Maya se detuvo muy cerca del banco de los testigos.

—¿En qué quedamos, agente? ¿Llevó a cabo el registro del vehículo de la señora Vásquez porque atisbó una cabeza cortada, cosa que es imposible, o porque la mujer tenía sangre en las manos, circunstancia para la que existía una explicación perfectamente lícita?

Shaw se reconcomía de rabia mientras trataba de hallar una respuesta aceptable. Acababa de comprender hasta qué punto había metido la pata.

Maya miró con disimulo al fiscal, que se masajeaba las sienes como si tuviera migraña.

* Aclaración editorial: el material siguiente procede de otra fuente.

Definition bListMessages (ctx : cx) (after limit : Z) : M S (list Message * error) :=
  x ← bounded Call ctx (λ c, ListMessages (store r) c after limit);
  up (emit (EList after x.2.1 x.2.2)) ;; mret x.2.
Definition bOffset (ctx : cx) : M S (res (Z * bool)) :=
  x ← bounded Call ctx (λ c, Offset (store r) c (name r));
  up (emit (EOffset x.2)) ;; mret x.2.
Definition bInitOffsetLatest (ctx : cx) : M S (res Z) :=
  x ← bounded Call ctx (λ c, InitOffsetLatest (store r) c (name r));
  up (emit (EInitOffset x.2)) ;; mret x.2.
Definition bCommitOffset (ctx : cx) (seq : Z) : M S error :=
  x ← bounded Commit ctx (λ c, CommitOffset (store r) c (name r) seq);
  up (emit (ECommit x.1 seq false (match x.2 with None => inl true | Some e => inr e end))) ;;
  mret x.2.
Definition bCommitOffsetFenced (f : FencedCommitter W) (ctx : cx) (seq : Z) : M S (res bool) :=
  x ← bounded Commit ctx (λ c, f c (name r) (LockName (leader r)) (HolderID (leader r)) seq);
  up (emit (ECommit x.1 seq true x.2)) ;; mret x.2.
Definition bSequenceMessages (q : Sequencer W) (ctx : cx) (limit : Z) : M S (res Z) :=
  x ← bounded Call ctx (λ c, q c limit);
  up (emit (ESequence limit x.2)) ;; mret x.2.
Definition bSweepMessages (w : Sweeper W) (ctx : cx) (limit : Z) : M S (res Z) :=
  x ← bounded Call ctx (λ c, w c limit);
  up (emit (ESweep limit x.2)) ;; mret x.2.
Definition bStoreNow (k : StoreClock W) (ctx : cx) : M S (res Z) :=
  x ← bounded Salvaged ctx k; mret x.2.

Definition commitOffset (ctx : cx) (seq : Z) : M S error :=
  match fenced r with
  | None => bCommitOffset ctx seq
  | Some f =>
      x ← bCommitOffsetFenced f ctx seq;
      match x with
      | inr e => mret (Some e)
      | inl false =>
          up (Error (reporter r)
            (wrapf "the watermark commit was rejected" (Sentinel errLostLeadership))) ;;
          mret (Some (Sentinel errLostLeadership))
      | inl true => mret None
      end
  end.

El fiscal efectuó un intento desesperado de que Shaw se ciñera a una de las dos historias, pero el daño ya estaba hecho. El juez estableció el lunes siguiente como fecha límite para la presentación de los escritos de ambas partes, tras lo que se pronunciaría de manera definitiva sobre la admisibilidad de la cabeza cortada.

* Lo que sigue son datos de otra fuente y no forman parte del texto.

Lemma page_facts ctx offset next outcome err k :
  page_log r ctx offset (next, outcome, err) k →
  phase ctx k err ∧ (outcome = pageFull → err = None) ∧
  count is_list k = 1%nat ∧ count is_sweep k = 0%nat ∧ count is_sequence k = 0%nat ∧
  (outcome = pageFull → settled k) ∧ (pages_in_order k → commit_safe k).
Proof.
  intros (msgs & lerr & lk & ck & tl & mx & -> & Hl & Ht & Hr & Hfull & _ & Hc).
  destruct (lane_log_plain _ Hl) as (Hls & Hll & Hl1 & Hl2 & Hl3 & Hlc).
  destruct (lane_log_plain _ (signals_lane _ Ht)) as (Hts & Htl & Ht1 & Ht2 & Ht3 & Htc).
  assert (Hck : ∃ ce, phase ctx ck ce ∧ (has_super ck = true → ce = err) ∧
    listed ck = [] ∧ disposed ck = [] ∧
    count is_list ck = 0%nat ∧ count is_sweep ck = 0%nat ∧ count is_sequence ck = 0%nat ∧
    (has_super ck = true → tl = []) ∧
    (ck = [] ∨ offset < mx ∧ ∃ c f x rest, ck = ECommit c mx f x :: rest ∧ signals rest) ∧
    (Is err errLostLeadership = true → ce = err ∨
       Is lerr errLostLeadership = true ∨ ∃ c m e pe, EPark c m e pe ∈ lk ∧ Is pe errLostLeadership = true)).
  { assert (Hj : ∀ pe, err = Join [lerr; pe] → (pe ≠ None → ∃ c m e, EPark c m e pe ∈ lk) →
      Is err errLostLeadership = true → Is lerr errLostLeadership = true ∨
      ∃ c m e pe, EPark c m e pe ∈ lk ∧ Is pe errLostLeadership = true).
    { intros pe -> Hpe. rewrite Is_Join. simpl. rewrite orb_false_r.
      intros [?|Hi]%orb_true_iff; [by left|right].
      destruct pe as [pe|]; [|done]. destruct Hpe as (c & m & e & ?); [done|]. eauto 6. }
    destruct Hc as [(-> & _ & _ & He)|(Hmx & ce & Hcl & Hce)].
    - exists None. split; [by apply phase_calm|]. split_and!; try done; [by left|].
      intros Hi. right. destruct err as [er|]; [|done].
      destruct He as [<-|(pe & Hpe & Hp)]; [done|by left|by eapply Hj].
    - destruct (commit_phase _ _ _ _ Hcl) as (Hph & ? & ? & ? & ? & ?).
      exists ce. split; [done|]. destruct Hcl as (t & f & x & rest & -> & Hsig & Hx).
      destruct ce as [ce|].
      + destruct Hce as (_ & -> & ->). split_and!; try done; [right; eauto 8|by left].
      + apply phase_None in Hph. destruct Hce as [_ He].
        split_and!; try done; [by rewrite Hph|by rewrite Hph|right; eauto 8|].
        intros Hi. right. destruct err as [er|]; [|done].
        destruct He as (pe & Hpe & Hp); [done|by eapply Hj]. }
  destruct Hck as (ce & [Hq Hlo Hon] & Hsup & Hcl & Hcd & Hc1 & Hc2 & Hc3 & Htn & Hshape & Hwhy).
  split_and!; try done.
  - assert (Hs1 : has_super (EList offset msgs lerr :: lk) = false) by exact Hls.
    change (EList offset msgs lerr :: lk ++ ck ++ tl)
      with ((EList offset msgs lerr :: lk) ++ ck ++ tl). split.
    + apply quiet_app; [by apply quiet_no_super| |by left].
      apply quiet_app; [done|apply quiet_no_super, Hts|right; by apply signals_plain].
    + rewrite !has_super_app, Hs1, Hts, orb_false_r. simpl. intros Hx.
      rewrite <-(Hsup Hx). auto.
    + intros Hcx Hi. rewrite has_super_app, has_super_app, !existsb_app, Hs1, Hts. simpl.
      rewrite orb_false_r. destruct (Hwhy Hi) as [<-|[Hi'|(c & m & e & pe & Hin & Hi')]].
      * destruct (Hon Hcx Hi) as [->| ->]; [by left|right]. by rewrite !orb_true_r.
      * right. by rewrite Hi'.
      * right. by rewrite (tainted_in _ _ Hin Hi'), orb_true_r.
  - unfold count in *. simpl. rewrite !List.filter_app, !length_app. lia.
  - unfold count in *. simpl. rewrite !List.filter_app, !length_app. lia.
  - unfold count in *. simpl. rewrite !List.filter_app, !length_app. lia.
  - intros Ho m. destruct Hr as (j & pk & _ & Hd & Hw & _). rewrite (Hw Ho), firstn_all in Hd.
    rewrite listed_cons, !listed_app, Hll, Hcl, Htl, !app_nil_r, disposed_cons, disposed_app, Hd.
    set_solver.
  - intros Hord. destruct Hshape as [->|(Hmx & c0 & f0 & x0 & rest & -> & Hsig)].
    { apply commit_safe_none. constructor; [done|]. by apply Forall_app. }
    intros l1 c mx' f x l2 Hk m.
    apply (app_split (EList offset msgs lerr :: lk)) in Hk as [(l & Hk & _)|(l & -> & Hk)].
    { destruct l1 as [|e1 l1]; simplify_eq/=. apply Forall_app in Hlc as [_ [Hlc _]%Forall_cons]. done. }
    assert (l = [] ∧ mx' = mx) as [-> ->].
    { destruct l as [|e1 l]; [by injection Hk|]. exfalso. injection Hk as _ Hk.
      assert (Forall (λ e, is_commit e = false) (rest ++ tl)) as Hf.
      { apply Forall_app. split; [|done]. by apply lane_log_plain, signals_lane. }
      rewrite Hk in Hf. by apply Forall_app in Hf as [_ [? _]%Forall_cons]. }
    rewrite app_nil_r, listed_cons, Hll, app_nil_r, disposed_cons. simpl. intros Hm Hle.
    assert (Ho : in_order msgs) by (eapply Hord, list_elem_of_here).
    destruct Hr as (j & pk & _ & -> & _ & [(-> & ->)|(-> & _)]); [|rewrite firstn_all; set_solver].
    rewrite app_nil_r. unfold last_seq in *.
    destruct (last (take j msgs)) as [ml|] eqn:El; [|lia].
    by eapply in_order_prefix.
Qed.

(** What a phase contributes: how many calls of each kind, nothing listed
    without being disposed of before a commit. *)
Record share (k : list ev) (lists sweeps sequences : nat) : Prop := mkShare {
  sh_lists : (count is_list k <= lists)%nat;
  sh_sweeps : (count is_sweep k <= sweeps)%nat;
  sh_sequences : (count is_sequence k <= sequences)%nat;
  sh_safe : pages_in_order k → commit_safe k }.

Lemma pages_in_order_app k k' :
  pages_in_order (k ++ k') → pages_in_order k ∧ pages_in_order k'.
Proof. unfold pages_in_order. 
  intros Hk. split; intros after ms e ?; apply (Hk after ms e), elem_of_app; auto.
Qed.
Lemma share_app k k' a b c a' b' c' :
  settled k → share k a b c → share k' a' b' c' →
  share (k ++ k') (a + a') (b + b') (c + c').
Proof.
  intros Hs [] []. split; rewrite ?count_app; try lia.
  intros [? ?]%pages_in_order_app. apply commit_safe_app; auto.
Qed.
Lemma share_snoc k k' a b c a' b' c' :
  Forall (λ e, is_commit e = false) k' →
  share k a b c → share k' a' b' c' →
  share (k ++ k') (a + a') (b + b') (c + c').
Proof.
  intros Hs [] []. split; rewrite ?count_app; try lia.
  intros [? ?]%pages_in_order_app. apply commit_safe_snoc; auto.
Qed.
Lemma share_mono k a b c a' b' c' :
  share k a b c → (a <= a')%nat → (b <= b')%nat → (c <= c')%nat → share k a' b' c'.
Proof. intros []. split; try lia. auto. Qed.
Lemma settled_nil k : listed k = [] → settled k.
Proof. intros Hl m. rewrite Hl. set_solver. Qed.
Lemma settled_app k k' : settled k → settled k' → settled (k ++ k').
Proof.
  intros Hk Hk' m. rewrite listed_app, disposed_app, !elem_of_app.
  intros [?|?]; [left; auto|right; auto].
Qed.
Lemma share_lane k : lane_log k → share k 0 0 0.
Proof.
  intros (_ & _ & ? & ? & ? & ?)%lane_log_plain. split; try lia. intros _.
  by apply commit_safe_none.
Qed.
Lemma share_renew e k : renew_log r e k → share k 0 0 0.
Proof.
  intros (_ & _ & ? & ? & ? & _ & ?)%(renew_phase Background). split; try lia.
  intros _. by apply commit_safe_none.
Qed.
Lemma share_commit ctx mx ce k : commit_log r ctx mx ce k → share k 0 0 0.
Proof.
  intros Hc. destruct (commit_phase _ _ _ _ Hc) as (_ & _ & _ & ? & ? & ?).
  destruct Hc as (t & f & x & rest & -> & Hr & _). split; try lia. intros _.
  intros l1 c mx' f' x' l2 Hk m Hm. destruct l1 as [|e1 l1]; [set_solver|]. exfalso.
  injection Hk as _ Hk. pose proof (lane_log_plain _ (signals_lane _ Hr)) as (_&_&_&_&_&Hf).
  rewrite Hk in Hf. by apply Forall_app in Hf as [_ [? _]%Forall_cons].
Qed.

Lemma drainLoop_spec pages ctx offset s :
  hooks_ok (lane r) →
  del (drainLoop r pages ctx offset) s (λ e k s', phase ctx k e ∧ swept_same s s' ∧
    share k pages 0 0).
Proof.
  intros Hok. revert offset s. induction pages as [|pages IH]; intros offset s.
  { cbn [drainLoop]. del_step. split_and!; [by apply phase_calm|done|]. by apply share_lane; constructor. }
  cbn [drainLoop]. del_step. del_use drainPage_spec; [done|].
  intros [[next outcome] err] k1 s1 [Hp ?].
  destruct (page_facts _ _ _ _ _ _ Hp) as (Hph & Hfull & Hn1 & Hn2 & Hn3 & Hset & Hsafe).
  assert (Hsh : share k1 1 0 0) by (split; lia || done).
  assert (Hsh' : share k1 (Datatypes.S pages) 0 0) by (eapply share_mono; [done|lia..]).
  destruct err as [e|].
  { del_step. split_and!; rewrite ?app_nil_r; [done|solve_swept|done]. }
  pose proof (phase_None _ _ Hph) as Hs1.
  destruct outcome; try (del_step; rewrite ?app_nil_r; split_and!; [done|solve_swept|done]).
  - sdel_run. destruct e as [e|].
    { del_step. rewrite ?app_nil_r. split_and!; [|solve_swept|done].
      apply phase_calm; [done|]. intros Hc. dead_ctx. }
    del_step. del_use renewLease_spec. intros lost k2 s2 [Hr ?].
    pose proof (share_renew _ _ Hr) as Hsr.
    destruct (renew_phase ctx _ _ Hr) as (Hrp & _ & _ & _ & _ & Hrl & Hrc).
    destruct lost as [e|].
    + del_step. rewrite ?app_nil_l, ?app_nil_r. split_and!; [|solve_swept|].
      * by apply phase_app.
      * eapply share_mono; [exact (share_snoc k1 k2 1 0 0 0 0 0 Hrc Hsh Hsr)|lia..].
    + del_use IH. intros e k3 s3 (Hp3 & ? & Hs3). rewrite ?app_nil_l.
      split_and!; [|solve_swept|].
      * apply phase_app; [done|]. apply phase_app; [by eapply phase_None|done].
      * assert (Hset1 : settled k1) by by apply Hset.
        assert (Hset2 : settled (k1 ++ k2)) by (apply settled_app; [done|by apply settled_nil]).
        rewrite app_assoc. eapply share_mono;
          [exact (share_app (k1 ++ k2) k3 _ _ _ pages 0 0 Hset2
                    (share_app k1 k2 1 0 0 0 0 0 Hset1 Hsh Hsr) Hs3)|lia..].
  - sdel_run. rewrite ?app_nil_r. split_and!; [|solve_swept|done].
    apply phase_calm; [done|]. intros Hc.
    destruct Hp as (? & ? & ? & ? & ? & ? & _ & _ & _ & _ & _ & Hcan & _). exfalso.
    by apply Hcan.
Qed.

(** *** Sequencing and priming *)
Lemma up_Sequenced_spec n s :
  del (up (Sequenced (reporter r) n)) s (λ _ k s', signals k ∧ swept_same s s').
Proof.
  apply del_up. unfold Sequenced. destruct (hasOnSequenced _); del_run; intros; split;
    by repeat constructor.
Qed.
Lemma up_Swept_spec n s :
  del (up (Swept (reporter r) n)) s (λ _ k s', signals k ∧ swept_same s s').
Proof.
  apply del_up. unfold Swept. destruct (hasOnSwept _); del_run; intros; split;
    by repeat constructor.
Qed.
Lemma up_Leadership_spec b s :
  del (up (Leadership (reporter r) b)) s (λ _ k s', signals k ∧ swept_same s s').
Proof.
  apply del_up. del_use Leadership_spec. intros _ k b' (_ & _ & _ & ->) s' _ ?.
  split; [|done]. unfold dispatch. repeat case_match; by repeat constructor.
Qed.

(** Events that neither list nor commit nor are work. *)
Definition idle (k : list ev) : Prop :=
  no_work k = true ∧ listed k = [] ∧ Forall (λ e, is_commit e = false) k.
Lemma idle_signals k : signals k → idle k.
Proof.
  intros Hk. destruct (lane_log_plain _ (signals_lane _ Hk)) as (? & ? & ? & ? & ? & ?).
  split_and!; [by apply signals_plain|done|done].
Qed.
Lemma idle_app k k' : idle k → idle k' → idle (k ++ k').
Proof.
  intros (? & ? & ?) (? & ? & ?). split_and!.
  - rewrite no_work_app. by apply andb_true_iff.
  - rewrite listed_app. by apply app_nil.
  - by apply Forall_app.
Qed.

Maya se sentó al lado de su clienta y le susurró que la vista había ido muy bien.

—Vale —musitó Belén, pero no la miró a la cara. Aún no se veía con ánimo de celebrarlo. Maya agradeció el cauto pesimismo.

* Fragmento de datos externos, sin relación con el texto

(* ===== verification/TidbLog.v ===== *)
(** * The outbox log as a transition system

    [step]: one statement (or sequencing transaction) committed by whichever
    process. The invariant of the log and what never changes about it, by
    induction over the steps. *)
From S2P Require Import Prelude Errors GoLib Event Json TidbDb.
From stdpp Require Import sorting.
#[local] Open Scope Z_scope.

(** ** Steps *)
(** The statements of one sequencing transaction, run to its COMMIT. *)
Definition sthen {A B} (q : stmt A) (k : A → stmt B) : stmt B := λ d,
  match q d with inl (d, a) => k a d | inr e => inr e end.
Definition q_sequence (limit : Z) : stmt Z :=
  sthen q_lockSequencer (λ next,
  sthen (q_assignSeq limit next) (λ assigned,
  if 0 <? assigned
  then sthen (q_bumpSequencer (wrap64 (next + assigned))) (λ _ d, inl (d, assigned))
  else λ d, inl (d, assigned))).

Inductive action :=
| APublish (ts : Z) (event : string) (meta : json) (data : option string) (create occur : Z)
| ACommit (name : string) (seq t : Z)
| AFenced (name lockName holder : string) (seq t : Z)
| AInit (name : string) (t : Z)
| ADelete (name : string)
| ASequence (limit : Z)
| AAcquire (name holder : string) (deadline now : Z)
| ARelease (name holder : string)
| ASweep (cutoff limit : Z).

Section steps.
Context `{Planner}.

Inductive step : action → db → db → Prop :=
| step_publish ts event meta data create occur d d' :
    q_insert ts event meta data create occur d = inl (d', tt) →
    step (APublish ts event meta data create occur) d d'
| step_commit c name seq t d d' n :
    q_commitOffset c name seq t d = inl (d', n) → step (ACommit name seq t) d d'
| step_fenced c name lockName holder seq t d d' n :
    q_commitFenced c name lockName holder seq t d = inl (d', n) →
    step (AFenced name lockName holder seq t) d d'
| step_init name t d d' :
    q_initOffset name t d = inl (d', tt) → step (AInit name t) d d'
| step_delete name d d' :
    q_deleteOffset name d = inl (d', tt) → step (ADelete name) d d'
| step_sequence limit d d' n :
    in64 limit → q_sequence limit d = inl (d', n) → step (ASequence limit) d d'
| step_acquire c name holder deadline now d d' n :
    q_acquireLock c name holder deadline now d = inl (d', n) →
    step (AAcquire name holder deadline now) d d'
| step_release name holder d d' :
    q_releaseLock name holder d = inl (d', tt) → step (ARelease name holder) d d'
| step_sweep cutoff limit d d' n :
    q_sweep cutoff limit d = inl (d', n) → step (ASweep cutoff limit) d d'.

Definition steps : relation db := rtc (λ d d', ∃ a, step a d d').
Definition reachable (d : db) : Prop := steps migrated d.
End steps.

(** ** The invariant *)
Definition seqs (d : db) : list Z := omap r_seq (messages d).
Definition counter (d : db) : option Z := sequencers d !! "default"%string.

Record log_ok (d : db) : Prop := {
  lo_ids : NoDup (r_id <$> messages d);
  lo_fresh : Forall (λ r, r_id r < next_id d) (messages d);
  lo_events : NoDup (r_event <$> messages d);
  lo_seqs : NoDup (seqs d);
  lo_counter : ∃ n, counter d = Some n ∧ 1 <= n < 2^63 ∧ Forall (λ s, 1 <= s < n) (seqs d) }.

Lemma NoDup_fmap_sublist {A B} (f : A → B) (k l : list A) :
  k `sublist_of` l → NoDup (f <$> l) → NoDup (f <$> k).
Proof.
  intros Hs. induction Hs as [|x k l Hs IH|x k l Hs IH]; simpl; [done| |].
  - rewrite !NoDup_cons. intros [Hx Hl]. split; [|auto]. contradict Hx.
    rewrite list_elem_of_fmap in Hx |- *. destruct Hx as (y & -> & Hy).
    exists y. split; [done|]. by eapply elem_of_sublist.
  - rewrite NoDup_cons. intros [_ ?]. auto.
Qed.
Lemma NoDup_fmap_eq {A B} (f : A → B) (l : list A) x y :
  NoDup (f <$> l) → x ∈ l → y ∈ l → f x = f y → x = y.
Proof.
  intros Hnd [i Hi]%list_elem_of_lookup [j Hj]%list_elem_of_lookup E.
  assert (i = j) as ->; [|congruence].
  eapply NoDup_lookup; [exact Hnd| |]; rewrite list_lookup_fmap, ?Hi, ?Hj; simpl; [done|by rewrite E].
Qed.
Lemma NoDup_omap_sublist {A B} (f : A → option B) (k l : list A) :
  k `sublist_of` l → NoDup (omap f l) → NoDup (omap f k).
Proof.
  intros Hs. induction Hs as [|x k l Hs IH|x k l Hs IH]; simpl; [done| |]; destruct (f x); auto;
    rewrite ?NoDup_cons; [|tauto].
  intros [Hx Hl]. split; [|auto]. contradict Hx.
  apply list_elem_of_omap in Hx as (y & Hy & Hf). apply list_elem_of_omap. exists y.
  split; [|done]. by eapply elem_of_sublist.
Qed.

Lemma NoDup_omap_eq {A B} (f : A → option B) (l : list A) x y b :
  NoDup (omap f l) → x ∈ l → y ∈ l → f x = Some b → f y = Some b → x = y.
Proof.
  induction l as [|a l IH]; simpl; [by intros _ ?%elem_of_nil|].
  intros Hnd Hx Hy Ex Ey. apply elem_of_cons in Hx as [->|Hx]; apply elem_of_cons in Hy as [->|Hy].
  - done.
  - rewrite Ex in Hnd. apply NoDup_cons in Hnd as [Hn _]. destruct Hn. apply list_elem_of_omap. eauto.
  - rewrite Ey in Hnd. apply NoDup_cons in Hnd as [Hn _]. destruct Hn. apply list_elem_of_omap. eauto.
  - apply IH; auto. destruct (f a); [by apply NoDup_cons in Hnd as [_ ?]|done].
Qed.

(** *** Numbering a page *)
Lemma numbered_fst next l : (numbered next l).*1 = r_id <$> l.
Proof. revert next. induction l; intros next; simpl; [done|]. by rewrite IHl. Qed.
Lemma numbered_length next l : zlen (numbered next l) = zlen l.
Proof. revert next. induction l; intros next; simpl; [done|]. by rewrite !zlen_cons, IHl. Qed.
Lemma numbered_snd next l : (numbered next l).*2 = seqZ next (zlen l).
Proof.
  revert next. induction l as [|r l IH]; intros next; simpl; [done|].
  rewrite zlen_cons, seqZ_cons by (pose proof (zlen_nonneg l); lia).
  rewrite IH. do 2 f_equal. lia.
Qed.
Lemma numbered_bounds next l n :
  n ∈ numbered next l → next <= n.2 < next + zlen l.
Proof.
  intros Hn. assert (n.2 ∈ (numbered next l).*2) as Hs by (apply list_elem_of_fmap; eauto).
  rewrite numbered_snd, elem_of_seqZ in Hs. lia.
Qed.
Lemma page_perm limit d : ∃ rest, filter pending (messages d) ≡ₚ page limit d ++ rest.
Proof.
  unfold page. set (l := merge_sort _ _).
  exists (zdrop limit l). unfold ztake, zdrop. rewrite take_drop. unfold l.
  by rewrite merge_sort_Permutation.
Qed.
Lemma page_elem limit d r : r ∈ page limit d → r ∈ messages d ∧ pending r = true.
Proof.
  intros Hr. destruct (page_perm limit d) as [rest Hp].
  assert (r ∈ filter pending (messages d)) as Hf by (rewrite Hp, elem_of_app; auto).
  apply list_elem_of_filter in Hf as [Hp' ?]. split; [done|]. by apply Is_true_true.
Qed.
Lemma page_ids limit d : NoDup (r_id <$> messages d) → NoDup (r_id <$> page limit d).
Proof.
  intros Hnd. destruct (page_perm limit d) as [rest Hp].
  assert (NoDup (r_id <$> filter pending (messages d))) as Hf.
  { eapply NoDup_fmap_sublist; [apply sublist_filter|done]. }
  rewrite Hp, fmap_app in Hf. by apply NoDup_app in Hf as [? _].
Qed.

(** *** What assigning does to one row *)
Lemma find_numbered next l id :
  List.find (λ n, n.1 =? id) (numbered next l) = None ↔ id ∉ r_id <$> l.
Proof.
  revert next. induction l as [|r l IH]; intros next; simpl; [split; [by intros _ ?%elem_of_nil|done]|].
  rewrite not_elem_of_cons. destruct (Z.eqb_spec (r_id r) id); [naive_solver|].
  rewrite IH. naive_solver.
Qed.
Lemma find_numbered_Some next l id n :
  List.find (λ n, n.1 =? id) (numbered next l) = Some n → n ∈ numbered next l ∧ n.1 = id.
Proof.
  intros Hn%List.find_some. destruct Hn as [Hn He]. split; [by apply list_elem_of_In|lia].
Qed.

El alguacil escoltó a Belén fuera de la sala, de vuelta al calabozo, y a continuación el secretario judicial anunció la siguiente vista.

El fiscal se acercó con sigilo.

—Si excluyes la cabeza, te ofrezco homicidio en segundo grado.

—Sin cabeza, te quedas sin el cuerpo de la cocina y sin las tijeras de podar del cajón —se burló Maya—. No tendrás ni una sola prueba física que relacione a mi clienta con la muerte de su marido.

—Su marido, al que mató.

—¿Has visto los informes de urgencias? ¿Las costillas rotas? ¿La mandíbula partida?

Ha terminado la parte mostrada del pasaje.